--- Instructions to follow ---
Report all lines below with the word "WriteCompactSize".

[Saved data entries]
--------------------

(* ===== verification/SerializeLaws.v ===== *)
(** * Round trips and canonicity of the serialization format

    The laws of the codecs of [Serialize.v]: compact sizes and variable-length
    integers are read back, have exactly one encoding each and stay within their
    buffers; the containers inherit the laws of their elements. *)

From S2P Require Import Prelude Bytes Streams Serialize.

(** ** Fixed-width integers *)

Section fixed_width.
Context {S : Type} `{HS : IStream S} {HL : IStreamLaws S}.

Lemma parses_le (n : nat) (f : list Z -> Z) x :
  n <= 8 -> in_uint (8 * n) x -> (forall b, length b = n -> f b = le_value b) ->
  parses (S:=S) (is_read n ≫= λ b, mret (f b)) (le_bytes n x) x.
Proof.
  intros Hn Hx Hf. eapply parses_bind_all.
  { apply parses_read; [by rewrite length_le_bytes, Nat2Z.id|unfold MAX_SIZE; lia]. }
  rewrite Hf, le_value_le_bytes_small by (done || apply length_le_bytes). apply parses_ret.
Qed.

Lemma parses_be (n : nat) (f : list Z -> Z) x :
  n <= 8 -> in_uint (8 * n) x -> (forall b, length b = n -> f b = le_value (rev b)) ->
  parses (S:=S) (is_read n ≫= λ b, mret (f b)) (rev (le_bytes n x)) x.
Proof.
  intros Hn Hx Hf. eapply parses_bind_all.
  { apply parses_read; [by rewrite length_rev, length_le_bytes, Nat2Z.id|unfold MAX_SIZE; lia]. }
  rewrite Hf, rev_involutive, le_value_le_bytes_small
    by (done || by rewrite length_rev, length_le_bytes). apply parses_ret.
Qed.

Lemma consumes_le (n : nat) (f : list Z -> Z) :
  n <= 8 -> (forall b, length b = n -> f b = le_value b) ->
  consumes (S:=S) (is_read n ≫= λ b, mret (f b)) (λ x b, in_uint (8 * n) x /\ b = le_bytes n x).
Proof.
  intros Hn Hf. eapply consumes_bind; [apply consumes_read; unfold MAX_SIZE; lia|].
  intros a b (-> & Hl & Hb). rewrite Nat2Z.id in Hl. apply consumes_ret.
  rewrite app_nil_r, Hf by done. subst n. split; [by apply le_value_range|].
  by rewrite le_bytes_le_value.
Qed.

Lemma parses_readdata8 x : is_byte x -> parses (S:=S) ser_readdata8 [x] x.
Proof.
  intros Hx. replace [x] with (le_bytes 1 x) by (simpl; by rewrite uint_small).
  by apply (parses_le 1).
Qed.

Lemma parses_readdata16 x : in_uint 16 x -> parses (S:=S) ser_readdata16 (WriteLE16 x) x.
Proof. intros. apply (parses_le 2); [done..|]. intros. unfold ReadLE16. by rewrite take_ge by lia. Qed.

Lemma parses_readdata32 x : in_uint 32 x -> parses (S:=S) ser_readdata32 (WriteLE32 x) x.
Proof. intros. apply (parses_le 4); [done..|]. intros. unfold ReadLE32. by rewrite take_ge by lia. Qed.

Lemma parses_readdata64 x : in_uint 64 x -> parses (S:=S) ser_readdata64 (WriteLE64 x) x.
Proof. intros. apply (parses_le 8); [done..|]. intros. unfold ReadLE64. by rewrite take_ge by lia. Qed.

Lemma parses_readdata16be x : in_uint 16 x -> parses (S:=S) ser_readdata16be (WriteBE16 x) x.
Proof. intros. apply (parses_be 2); [done..|]. intros. unfold ReadBE16. by rewrite take_ge by lia. Qed.

Lemma parses_readdata32be x : in_uint 32 x -> parses (S:=S) ser_readdata32be (WriteBE32 x) x.
Proof. intros. apply (parses_be 4); [done..|]. intros. unfold ReadBE32. by rewrite take_ge by lia. Qed.

Lemma consumes_readdata8 :
  consumes (S:=S) ser_readdata8 (λ x b, is_byte x /\ b = [x]).
Proof.
  eapply consumes_weaken; [by apply (consumes_le 1)|].
  intros x b [Hx ->]. split; [done|]. simpl. by rewrite uint_small.
Qed.

Lemma consumes_readdata16 :
  consumes (S:=S) ser_readdata16 (λ x b, in_uint 16 x /\ b = WriteLE16 x).
Proof. apply (consumes_le 2); [done|]. intros. unfold ReadLE16. by rewrite take_ge by lia. Qed.

Lemma consumes_readdata32 :
  consumes (S:=S) ser_readdata32 (λ x b, in_uint 32 x /\ b = WriteLE32 x).
Proof. apply (consumes_le 4); [done|]. intros. unfold ReadLE32. by rewrite take_ge by lia. Qed.

Lemma consumes_readdata64 :
  consumes (S:=S) ser_readdata64 (λ x b, in_uint 64 x /\ b = WriteLE64 x).
Proof. apply (consumes_le 8); [done|]. intros. unfold ReadLE64. by rewrite take_ge by lia. Qed.
End fixed_width.

#[export] Hint Resolve parses_readdata8 parses_readdata16 parses_readdata32 parses_readdata64
  parses_readdata16be parses_readdata32be : streams.

(** ** Compact sizes *)

Definition compact_size_bytes (n : Z) : list Z :=
  if n <? 253 then [n]
  else if n <=? 0xffff then 253 :: WriteLE16 n
  else if n <=? 0xffffffff then 254 :: WriteLE32 n
  else 255 :: WriteLE64 n.

Lemma emits_compact_size {S} `{OStreamLaws S} n :
  in_uint 64 n -> emits (S:=S) (WriteCompactSize n) (compact_size_bytes n).
Proof.
  unfold in_uint. intros Hn. unfold WriteCompactSize, compact_size_bytes.
  destruct (Z.ltb_spec n 253); [|destruct (Z.leb_spec n 0xffff); [|destruct (Z.leb_spec n 0xffffffff)]].
  - unfold ser_writedata8. rewrite uint_small by (unfold in_uint; lia). apply emits_write.
  - apply (emits_bind _ _ [253]); [apply emits_write|]. unfold ser_writedata16.
    rewrite uint_small by (unfold in_uint; lia). apply emits_write.
  - apply (emits_bind _ _ [254]); [apply emits_write|]. unfold ser_writedata32.
    rewrite uint_small by (unfold in_uint; lia). apply emits_write.
  - apply (emits_bind _ _ [255]); [apply emits_write|]. unfold ser_writedata64.
    rewrite uint_small by (unfold in_uint; lia). apply emits_write.
Qed.

(** A test that is decided leaves one branch. *)
Ltac decide_if :=
  match goal with
  | |- context [if ?a <? ?b then _ else _] => destruct (Z.ltb_spec a b); [try lia|try lia]
  | |- context [if ?a <=? ?b then _ else _] => destruct (Z.leb_spec a b); [try lia|try lia]
  | |- context [if ?a =? ?b then _ else _] => destruct (Z.eqb_spec a b) ; [try lia|try lia]
  end.

Lemma parses_compact_size {S} `{IStreamLaws S} n :
  0 <= n <= MAX_SIZE -> parses (S:=S) ReadCompactSize (compact_size_bytes n) n.
Proof.
  intros Hn. unfold compact_size_bytes, ReadCompactSize.
  assert (parses (S:=S) (if MAX_SIZE <? n then throw "ReadCompactSize(): size too large" else mret n) [] n)
    as Hlast by (decide_if; apply parses_ret).
  unfold MAX_SIZE in Hn.
  destruct (Z.ltb_spec n 253); [|destruct (Z.leb_spec n 0xffff); [|destruct (Z.leb_spec n 0xffffffff); [|lia]]].
  - eapply parses_bind_all; [apply parses_readdata8; unfold in_uint; lia|].
    rewrite (proj2 (Z.ltb_lt n 253)) by done.
    eapply parses_bind_all; [apply parses_ret|exact Hlast].
  - eapply (parses_bind _ _ [253]); [by apply parses_readdata8|].
    eapply parses_bind_all; [|exact Hlast]. simpl.
    eapply parses_bind_all; [apply parses_readdata16; unfold in_uint; lia|].
    decide_if. apply parses_ret.
  - eapply (parses_bind _ _ [254]); [by apply parses_readdata8|].
    eapply parses_bind_all; [|exact Hlast]. simpl.
    eapply parses_bind_all; [apply parses_readdata32; unfold in_uint; lia|].
    decide_if. apply parses_ret.
Qed.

--------------------

--- Result of this exercise ---
  in_uint 64 n -> emits (S:=S) (WriteCompactSize n) (compact_size_bytes n).
  unfold in_uint. intros Hn. unfold WriteCompactSize, compact_size_bytes.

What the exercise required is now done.